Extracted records
——————————
(** *** Pointer move *)

(** The [create] branch: the rectangle from the anchor to the pointer,
    flipped to non-negative extents, height overridden by a locked ratio. *)
Definition createRect (start : Point) (mouseX mouseY : Q)
    (ratio : option Q) : Rect :=
  let x0 := px start in
  let y0 := py start in
  let w0 := mouseX - px start in
  let h0 := mouseY - py start in
  let '(x1, w1) := if ltb w0 0 then (x0 + w0, - w0) else (x0, w0) in
  let '(y1, h1) := if ltb h0 0 then (y0 + h0, - h0) else (y0, h0) in
  let h2 := match ratio with
            | Some a => if truthy ratio then w1 / a else h1
            | None => h1
            end in
  {| x := x1; y := y1; width := w1; height := h2 |}.

(** The [move] branch. *)
Definition moveRect (rect : DOMRect) (r : Rect) (off : Point)
    (mouseX mouseY : Q) : Rect :=
  let newX := Math.max 0 (Math.min (dwidth rect - width r) (mouseX - px off)) in
  let newY := Math.max 0 (Math.min (dheight rect - height r) (mouseY - py off)) in
  {| x := newX; y := newY; width := width r; height := height r |}.

(** [aspectRatio ? w / aspectRatio : free] *)
Definition lockedOr (ratio : option Q) (w free : Q) : Q :=
  match ratio with
  | Some a => if truthy ratio then w / a else free
  | None => free
  end.
(** * kdedisplayprofile: saving and loading KDE display profiles

    A shallow embedding of [SaveProfileCmd.Run] and [LoadProfileCmd.Run]
    (the two commands of the program) together with the library routines
    they call: Go's [slices.SortFunc] (pattern-defeating quicksort, generated
    file [zsortanyfunc.go]) and [lo.Associate] / [lo.Filter] of samber/lo.

    - Go [int] is a 64-bit two's complement integer: modelled as [Z], the
      wrap-around of the one arithmetic operation performed on it (the
      subtraction in the priority comparator) written out.
    - Go [float64] is IEEE 754 binary64: modelled by Rocq's primitive [float].
    - Go slices are lists; indexed reads and writes use stdpp's list lookup
      and insert. The sorting routines never index outside the slice: a
      second version of them, in which an index out of range is a panic,
      is shown to return the same slices ([checked_SortFunc]).
    - [fmt.Sprintf("%f", x)], which renders the scale of a Screen, is
      modelled on the exact value of [x]; the other verbs of the argument
      list ([%s], [%d]) lose nothing and are kept as structure.
    - Go [map[string]V] is [gmap string V]; the order in which [range]
      visits the keys of a map is unspecified and is an explicit parameter.
    - Querying and calling [kscreen-doctor] and reading and writing the
      profile file are left out: a command is modelled from the decoded
      inventory (and profile) to what it writes or passes on.

    The file has the definitions first: the routines of [slices] and [lo],
    the data model, the two commands, the notions the properties are stated
    with, and sample inventories. The facts follow: the sorting routines
    permute, terminate and sort; then the save path, the order of the
    extracted Screens, the load path, and saving followed by loading.
    The last parts return to the sort and to the two commands with
    further facts: what the sort does to input that is in order already,
    what the commands read and what they ignore, which mode a Screen
    gets, and when a saved profile loads again. *)

From Stdlib Require Import ZArith Floats DecimalString.
From stdpp Require Import gmap strings list fin_maps sorting.
(** C6, amended. For the input "Swap 1 SOL to USDC", [parseUserIntent]
    matches the swap operation and the returned intent has action "swap",
    price 1.0 and, as its token, the second capture of the pattern: "SOL",
    the token that is given, not "USDC". *)
Theorem swap_prompt_intent context s :
  (exists operation mt,
     find_operation (OPERATIONS env) "Swap 1 SOL to USDC" =
       Some ("swap", operation, mt)) /\
  intent (fst (parseUserIntent env "Swap 1 SOL to USDC" context s)) =
    Some (SwapIntent (Some "SOL") (of_Z 1)) /\
  action (@SwapIntent Transaction (Some "SOL") (of_Z 1)) = Some "swap".
Proof.
  split; [ | split; [ | reflexivity]].
  - destruct (find_operation_swap _ _ swap_prompt_match) as (operation & Hfind & _).
    eexists _, _. exact Hfind.
  - destruct (swap_routed _ context s _ swap_prompt_off_fast_path swap_prompt_match)
      as (tip & s' & Hrun).
    rewrite Hrun. reflexivity.
Qed.

Lemma info_prompt_off_fast_path : fast_path "Tell me about JUP" = None.
Proof. vm_compute. reflexivity. Qed.

Lemma info_prompt_not_swap : first_match swap_patterns "Tell me about JUP" = None.
Proof. vm_compute. reflexivity. Qed.

Lemma info_prompt_not_balance : first_match balance_patterns "Tell me about JUP" = None.
Proof. vm_compute. reflexivity. Qed.

Lemma info_prompt_match :
  first_match tokenInfo_patterns "Tell me about JUP" =
  Some {| index := 0; input := "Tell me about JUP";
          elements := [Some "Tell me about"; Some "about"] |}.
Proof. vm_compute. reflexivity. Qed.

(** C7, on the code. For the input "Tell me about JUP" the token-info
    operation fires with the word "about" as its capture, so that the
    response has a null intent and the message of an unknown token. *)
Theorem info_prompt_captures_about context s :
  (exists operation mt,
     find_operation (OPERATIONS env) "Tell me about JUP" =
       Some ("tokenInfo", operation, mt) /\
     get mt 1 = Some "about") /\
  intent (fst (parseUserIntent env "Tell me about JUP" context s)) = Some IntentNull /\
  prefix "I don't have information about about. Currently I have data on: SOL, USDC, USDT, BONK, JUP, JTO, RAY, PYTH, MEME, WIF, AKT"
         (message (fst (parseUserIntent env "Tell me about JUP" context s))) = true.
Proof.
  assert (Hfind : exists operation,
             find_operation (OPERATIONS env) "Tell me about JUP" =
               Some ("tokenInfo", operation,
                     {| index := 0; input := "Tell me about JUP";
                        elements := [Some "Tell me about"; Some "about"] |}) /\
             handler operation = tokenInfo_handler env).
  { eexists. unfold OPERATIONS. cbn [find_operation patterns].
    rewrite info_prompt_not_swap, info_prompt_not_balance, info_prompt_match.
    split; reflexivity. }
  destruct Hfind as (operation & Hfind & Hh).
  split; [eexists _, _; split; [exact Hfind | reflexivity] | ].
  destruct (general_path_matched "Tell me about JUP" context s "tokenInfo" operation _
              {| message := "I don't have information about about. Currently I have data on: SOL, USDC, USDT, BONK, JUP, JTO, RAY, PYTH, MEME, WIF, AKT";
                 intent := Some IntentNull;
                 suggestions := None |}
              (noted "Tell me about JUP" "tokenInfo" s) Hfind)
    as (tip & s2 & Hrun & _).
  { rewrite Hh. vm_compute. reflexivity. }
  unfold parseUserIntent, parseUserIntent_try.
  rewrite info_prompt_off_fast_path, Hrun. cbn [fst].
  split; [reflexivity | ].
  exact (decorated_message_prefix _ tip s2).
Qed.

End Router.

(** ** Conversation memory *)

Section Memory.

Implicit Types (c : ConversationContext) (xs : list string).

Lemma removelast_length {A} (l : list A) : List.length (removelast l) = pred (List.length l).
Proof.
  rewrite removelast_firstn_len, List.length_firstn. lia.
Qed.

Lemma unshift_capped_length (cap : nat) (x : string) xs :
  (List.length xs <= cap)%nat -> (List.length (unshift_capped cap x xs) <= cap)%nat.
Proof.
  intros H. unfold unshift_capped.
  destruct (Nat.ltb_spec cap (List.length (x :: xs))) as [Hlt | Hge].
  - rewrite removelast_length. cbn [List.length]. lia.
  - exact Hge.
Qed.

(** Pushing onto the newest [cap] elements keeps the newest [cap]. *)
Lemma unshift_capped_firstn (cap : nat) (x : string) xs :
  (0 < cap)%nat ->
  unshift_capped cap x (firstn cap xs) = firstn cap (x :: xs).
Proof.
  intros Hcap. unfold unshift_capped.
  destruct cap as [ | n]; [lia | ].
  destruct (Nat.ltb_spec (S n) (List.length (x :: firstn (S n) xs))) as [Hlt | Hge].
  - cbn [List.length] in Hlt. rewrite List.length_firstn in Hlt.
    assert (Hlen : (n < List.length xs)%nat) by lia.
    change (x :: firstn (S n) xs) with ([x] ++ firstn (S n) xs)%list.
    rewrite removelast_app.
    + rewrite removelast_firstn by exact Hlen. reflexivity.
    + destruct xs; [cbn in Hlen; lia | discriminate].
  - cbn [List.length] in Hge. rewrite List.length_firstn in Hge.
    assert (Hlen : (List.length xs <= n)%nat) by lia.
    rewrite (firstn_all2 (n := S n) xs) by lia.
    cbn [firstn]. rewrite firstn_all2 by exact Hlen. reflexivity.
Qed.

Lemma record_operation_caps op c : within_caps c -> within_caps (record_operation op c).
Proof.
  intros (H1 & H2 & H3 & H4). unfold record_operation.
  destruct op as [o | ]; [ | repeat split; assumption].
  destruct (JsString.truthy o); [ | repeat split; assumption].
  repeat split; cbn [recentTopics recentTokens userPreferences preferredActions
                     favoriteTokens]; try assumption.
  - apply unshift_capped_length. exact H1.
  - destruct (negb (array_includes (preferredActions (userPreferences c)) o));
      [apply unshift_capped_length | ]; exact H3.
Qed.

Lemma record_token_caps c token : within_caps c -> within_caps (record_token c token).
Proof.
  intros (H1 & H2 & H3 & H4). unfold record_token.
  repeat split; cbn [recentTopics recentTokens userPreferences preferredActions
                     favoriteTokens]; try assumption.
  - apply unshift_capped_length. exact H2.
  - destruct (negb (array_includes (favoriteTokens (userPreferences c)) token));
      [apply unshift_capped_length | ]; exact H4.
Qed.

Lemma record_tokens_caps tokens c :
  within_caps c -> within_caps (fold_left record_token tokens c).
Proof.
  revert c. induction tokens as [ | t tokens IH]; intros c H; [exact H | ].
  cbn [fold_left]. apply IH, record_token_caps, H.
Qed.

Lemma updateConversationContext_caps userInput op tokens c :
  within_caps c -> within_caps (updateConversationContext userInput op tokens c).
Proof.
  intros H. unfold updateConversationContext.
  pose proof (record_tokens_caps tokens _ (record_operation_caps op c H)) as H'.
  exact H'.
Qed.
(** * VoiceFlow: capture, classification, PCM encoding and the push-to-talk
      session controller

A shallow embedding of the TypeScript sources

- [audio/audioRecorder.ts]   (class [AudioRecorder])
- [services/deepgramService.ts] (class [DeepgramService])
- [hooks/usePushToTalk.ts]   (the session controller hook)
- [App.tsx]                  (only [toggleRecording], the caller of
                              the controller's commands)

Conventions of the embedding.

- JavaScript numbers are modelled by exact rationals ([Q]).  Every
  finite Float32 sample is a dyadic rational with a 24-bit significand,
  so the products [s * 0x7FFF] and [s * 0x8000] of the encoder are exact
  in double precision and the model of the encoder is exact.  In the
  analyser the rounding of double arithmetic is not modelled, and
  [Math.sqrt] is a parameter.  The one place where the source can
  produce [NaN] (a frame of length 0) is modelled by [option].
- Strings are [string]; white space is the ASCII white space of the
  regular expression class [\s].
- The platform (microphone, Web Audio graph, WebSocket, timers, clock,
  clipboard) is modelled by explicit state and by outcome parameters of
  the awaited calls. *)

From Stdlib Require Import ZArith QArith Qround Qminmax List String Ascii Bool Lia Lqa.
Import ListNotations.

Local Open Scope Z_scope.

(* ===================================================================== *)
(** * JavaScript primitives used by the sources                           *)
(* ===================================================================== *)

Module JS.

(** [Math.min(a, b)] and [Math.max(a, b)] on finite numbers: one of the
    two arguments is returned. *)
Definition Math_min (a b : Q) : Q := if Qle_bool a b then a else b.
Definition Math_max (a b : Q) : Q := if Qle_bool a b then b else a.

(** [Math.round(x)]: the integer nearest to [x], ties towards
    [+Infinity], that is [floor (x + 1/2)]. *)
Definition Math_round (x : Q) : Z := Qfloor (x + (1 # 2)).

(** [Math.floor(x)]. *)
Definition Math_floor (x : Q) : Z := Qfloor x.

(** Truncation towards zero, the first step of the typed-array
    conversions (ECMAScript [ToIntegerOrInfinity]). *)
Definition truncate (x : Q) : Z := Z.quot (Qnum x) (Zpos (Qden x)).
——————————
■ What the exercise asks ■
Using the data above, repeat exactly the lines that begin at the line with "let newY := Math.max" and end at the line with "subtraction in the", both ends included.

■ Written reply ■
  let newY := Math.max 0 (Math.min (dheight rect - height r) (mouseY - py off)) in
  {| x := newX; y := newY; width := width r; height := height r |}.

(** [aspectRatio ? w / aspectRatio : free] *)
Definition lockedOr (ratio : option Q) (w free : Q) : Q :=
  match ratio with
  | Some a => if truthy ratio then w / a else free
  | None => free
  end.
(** * kdedisplayprofile: saving and loading KDE display profiles

    A shallow embedding of [SaveProfileCmd.Run] and [LoadProfileCmd.Run]
    (the two commands of the program) together with the library routines
    they call: Go's [slices.SortFunc] (pattern-defeating quicksort, generated
    file [zsortanyfunc.go]) and [lo.Associate] / [lo.Filter] of samber/lo.

    - Go [int] is a 64-bit two's complement integer: modelled as [Z], the
      wrap-around of the one arithmetic operation performed on it (the
      subtraction in the priority comparator) written out.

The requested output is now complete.